• [TASK DIRECTIONS]
The lines needed are those below that contain the word "uploaded"; copy each one.

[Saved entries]
(** The requests of the round of the loop of [sync] for the local file
    [name], newest first, when the round starts at the history [history]
    of requests:
    - a file that the remote challenge does not have is uploaded;
    - for a file that it has, the checksums [sums] report its location; a
      checksum that is not null and is the one of the local content ends
      the round at once;
    - otherwise [_delete_file] asks for the listing of the files and
      deletes every entry that this listing has at the location, and the
      file is uploaded. *)
Variant round (cid : value) (files : string -> option node)
    (local_files : list (string * string))
    (remote_files : list (string * (string * string)))
    (sums : list (value * value)) (name : string) (history : list call)
  : list call -> Prop :=
| round_new path c :
    dict_get remote_files name = None ->
    dict_get local_files name = Some path ->
    files path = Some (File c) ->
    round cid files local_files remote_files sums name history
      [upload cid path c]
| round_unchanged u location sum path c :
    dict_get remote_files name = Some (u, location) ->
    vdict_get sums (VStr location) = Some sum ->
    is_none sum = false ->
    dict_get local_files name = Some path ->
    files path = Some (File c) ->
    py_eq (VStr (hash_file c)) sum = true ->
    round cid files local_files remote_files sums name history []
| round_changed u location sum path c r entries deleted :
    dict_get remote_files name = Some (u, location) ->
    vdict_get sums (VStr location) = Some sum ->
    (is_none sum = true \/ py_eq (VStr (hash_file c)) sum = false) ->
    dict_get local_files name = Some path ->
    files path = Some (File c) ->
    remote (files_listing :: history) = Responded r ->
    listed r = Some entries ->
    Forall2 has_id (filter (at_location location) entries) deleted ->
    round cid files local_files remote_files sums name history
      (upload cid path c
       :: deletions "/api/v1/files" deleted ++ [files_listing]).

(** The rounds for [names], one after the other, take the history of
    requests from [history] to [history']. *)
Inductive rounds (cid : value) (files : string -> option node)
    (local_files : list (string * string))
    (remote_files : list (string * (string * string)))
    (sums : list (value * value))
  : list string -> list call -> list call -> Prop :=
| rounds_nil history :
    rounds cid files local_files remote_files sums [] history history
| rounds_cons name names history r history' :
    round cid files local_files remote_files sums name history r ->
    rounds cid files local_files remote_files sums names (r ++ history)
      history' ->
    rounds cid files local_files remote_files sums (name :: names) history
      history'.

Lemma sync_local_file_extends lf rf sums name w :
  extends w (snd (sync_local_file remote hash_file lf rf sums name w)).
Proof.
  apply (preserves_sync_local_file extends);
    first [ exact extends_refl | exact extends_trans | exact extends_call ].
Qed.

• [EXPECTED ANSWER]
    - a file that the remote challenge does not have is uploaded;
      file is uploaded. *)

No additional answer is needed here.